Al parecer se trataba de un turista que filmaba un video casero para colgarlo en su Facebook. Me imagino que es de ese tipo de criatura que para poder vanagloriarse de que estuvo en la Biennale de Venecia, en lugar de disfrutar in situ de la Biennale y de Venecia, empezó a filmar sin mirar antes; porque es de los que no goza del instante hasta que no se ve colgado en Facebook. Ni la Biennale ni Venecia le importan, sino su orgullo paleteado y expuesto en Facebook. Por eso me di de baja de ese engendro, que lo único que ofrece es una pérdida de tiempo, y un estado totalmente paranoico y abominable de la comunicación y de las relaciones humanas.

Sentada en un peldaño de mármol de la Piazza San Marco hice un recorrido por mis viajes anteriores a esta hermosí­sima y vital ciudad. En épocas precedentes los negocios en su gran mayorí­a estaban administrados por venecianos, ahora por chinos. Y no había tantos rusos creyéndose los dueños del Café Florian.

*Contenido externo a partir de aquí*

(** A remote at version [n] whose feeds do not overlap: collection C2 is
    deleted, collection C1 changed, items I3 and I9 fetched. *)
Definition tidy_at (n : Z) : ZoteroApi :=
  {| zotero_deleted := fun _ _ =>
       Some {| del_version := Some n;
               del_data := {| del_collections := ["C2"];
                              del_items := [] |} |};
     zotero_collectionVersions := fun _ _ =>
       Some {| vr_version := Some n; vr_data := [("C1", n)] |};
     zotero_collections := fun _ _ => [c1'];
     zotero_itemVersions := fun _ _ =>
       Some {| vr_version := Some n; vr_data := [("I3", n); ("I9", n)] |};
     zotero_items := fun _ _ => [i3; i9] |}.

(** An action set whose two updates carry the same key. *)
Definition twice : SyncActions Collection :=
  {| deleted := []; updated := [c1; c1'] |}.

(** An action set that deletes C1 and updates it. *)
Definition both : SyncActions Collection :=
  {| deleted := ["C1"]; updated := [c1'] |}.

Definition plan_of (collections : SyncActions Collection)
  : LibrarySyncActions :=
  {| sync_group := None;
     sync_versions := {| ver_collections := 0;
                         ver_items := 0;
                         ver_deleted := 0 |};
     sync_collections := collections;
     sync_items := {| deleted := []; updated := [] |} |}.

End Ex.

(** ** Runs whose fetches carry each key once *)

(** In every cycle of the run, the collection fetch returns no key twice
    and the item fetch returns no key twice among the items it does not
    flag as deleted; each cycle is read against the store the cycle before
    it has written. *)
Fixpoint fetches_unique (storage : Storage) (user : User)
  (library : Library) (cycles : list Cycle) : Prop :=
  match cycles with
  | [] => True
  | c :: rest =>
      let versions := libraryReadVersions storage user library in
      unique_keys coll_key
        (fetched_collections (cycle_zotero c) library versions)
      /\ unique_keys item_key
           (filter (fun item => negb (item_deleted item))
                   (fetched_items (cycle_zotero c) library versions))
      /\ fetches_unique
           (libraryWrite storage (sync_cycle storage user library c))
           user library rest
  end.

(** Further concrete entities. *)
Module Sample.

Definition c3 : Collection :=
  {| coll_key := "C3"; coll_version := 2; coll_name := "Inbox" |}.

(** I9 again, newer, with the flag present but false. *)
Definition i9' : Item :=
  {| item_key := "I9"; item_version := 8;
     item_data := [("title", Js.Str "Kept"); ("deleted", Js.Bool false)] |}.

Definition lab : Group :=
  {| group_id := 8; group_version := 1; group_name := "Lab" |}.

(** A remote that reports new versions and nothing else: the deletion
    feed and both change lists are empty. *)
Definition bump_only (n : Z) : ZoteroApi :=
  {| zotero_deleted := fun _ _ =>
       Some {| del_version := Some n;
               del_data := {| del_collections := []; del_items := [] |} |};
     zotero_collectionVersions := fun _ _ =>
       Some {| vr_version := Some n; vr_data := [] |};
     zotero_collections := fun _ keys => [];
     zotero_itemVersions := fun _ _ =>
       Some {| vr_version := Some n; vr_data := [] |};
     zotero_items := fun _ keys => [] |}.

(** A remote where only a collection changed: the deletion and item
    queries answer null, the collection query answers at version [n] with
    the new collection C3. *)
Definition coll_only (n : Z) : ZoteroApi :=
  {| zotero_deleted := fun _ _ => None;
     zotero_collectionVersions := fun _ _ =>
       Some {| vr_version := Some n; vr_data := [("C3", n)] |};
     zotero_collections := fun _ keys => [c3];
     zotero_itemVersions := fun _ _ => None;
     zotero_items := fun _ keys => [] |}.

(** The store of the group library after a cycle that passed the group
    [lab] in: the snapshot written holds [lab] as its group. *)
Definition after_lab : Storage :=
  libraryWrite Ex.storage
    (sync_cycle Ex.storage Ex.user Ex.shared
       {| cycle_groupSync := Some lab; cycle_zotero := Ex.quiet |}).

End Sample.

(** * Properties *)

(** ** Membership through [includes] *)

Lemma includes_In (arr : list string) (k : string) :
  Js.includes arr k = true <-> In k arr.
Proof.
  unfold Js.includes. rewrite existsb_exists. split.
  - intros [x [Hin Hx]]. apply String.eqb_eq in Hx. now subst.
  - intros Hin. exists k. split; [assumption | apply String.eqb_refl].
Qed.

Lemma includes_not_In (arr : list string) (k : string) :
  Js.includes arr k = false <-> ~ In k arr.
Proof.
  rewrite <- includes_In.
  destruct (Js.includes arr k); split; intros H; congruence.
Qed.

(** ** The merge of one sequence *)

Section SyncObjectsFacts.

Variable T : Type.
Variable key : T -> string.

Lemma untouched_filter (objects : list T) (gone changed : list string) :
  untouched key objects gone changed =
  filter (fun obj => negb (Js.includes changed (key obj)))
    (filter (fun obj => negb (Js.includes gone (key obj))) objects).
Proof.
  induction objects as [| obj rest IH]; simpl; [reflexivity |].
  destruct (Js.includes gone (key obj)); simpl; [exact IH |].
  destruct (Js.includes changed (key obj)); simpl; [exact IH |].
  now rewrite IH.
Qed.

Lemma untouched_In (objects : list T) (gone changed : list string) (x : T) :
  In x (untouched key objects gone changed) <->
  In x objects /\ ~ In (key x) gone /\ ~ In (key x) changed.
Proof.
  rewrite untouched_filter, !filter_In, !negb_true_iff, !includes_not_In.
  tauto.
Qed.

Lemma untouched_nil (objects : list T) :
  untouched key objects [] [] = objects.
Proof.
  induction objects as [| obj rest IH]; simpl; [reflexivity | now rewrite IH].
Qed.

Lemma untouched_fixed (objects : list T) (gone changed : list string) :
  (forall x, In x objects -> ~ In (key x) gone /\ ~ In (key x) changed) ->
  untouched key objects gone changed = objects.
Proof.
  induction objects as [| obj rest IH]; simpl; intros H; [reflexivity |].
  destruct (H obj (or_introl eq_refl)) as [Hg Hc].
  apply includes_not_In in Hg, Hc. rewrite Hg, Hc.
  f_equal. apply IH. intros x Hx. apply H. now right.
Qed.

Lemma untouched_app (l1 l2 : list T) (gone changed : list string) :
  untouched key (l1 ++ l2) gone changed =
  untouched key l1 gone changed ++ untouched key l2 gone changed.
Proof.
  induction l1 as [| obj rest IH]; simpl; [reflexivity |].
  destruct (Js.includes gone (key obj)); [exact IH |].
  destruct (Js.includes changed (key obj)); [exact IH |].
  simpl. now rewrite IH.
Qed.

Lemma untouched_covered (l : list T) (gone changed : list string) :
  (forall x, In x l -> In (key x) changed) ->
  untouched key l gone changed = [].
Proof.
  induction l as [| obj rest IH]; simpl; intros H; [reflexivity |].
  assert (Hc : Js.includes changed (key obj) = true)
    by (apply includes_In, H; now left).
  rewrite Hc. destruct (Js.includes gone (key obj));
    apply IH; intros x Hx; apply H; now right.
Qed.

Lemma syncObjects_merge_spec (objects : list T) (sa : SyncActions T) :
  syncObjects key objects sa = merge_spec key objects sa.
Proof.
  unfold syncObjects, merge_spec, keys_of.
  now rewrite untouched_filter.
Qed.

Además, ahora hay que pagar diez euros por persona por la música que toca una orquestica de medio pelo, que es como para cortarse las venas con un peine plástico.

Al rato enfrió, las nubes bajaron, y la resplandeciente Basí­lica perdió brillantez, entonces volvió a relucir bajo esos indescriptibles tonos sepias, con pinceladas en ocre; que es como me gusta a mí­.

En una hora estarí­amos comiendo una pasta maravillosa y saludable en la casa de unos periodistas amigos de Milagros Maldonado. Hablamos de Cuba, de Venezuela, pero no más de diez o quince minutos, el resto de la conversación fue en torno a la 55 Biennale, que ellos ya vieron casi en su totalidad, y acerca de su incuestionable magnificencia (este año es de las mejores que se han forjado), y que me dispongo a disfrutar en un rato.

Regresamos caminando de la Ví­a C'a d'Oro hasta Giardini, tras un violento aguacero veneciano. En el Puente de los Suspiros, allí donde se me apareció el Ángel de Dora Maar, le hice un homenaje al pintor cubano fallecido en el exilio, Roberto Garcí­a York, un amante y asiduo visitante de Venecia, de sus carnavales y de su Biennale.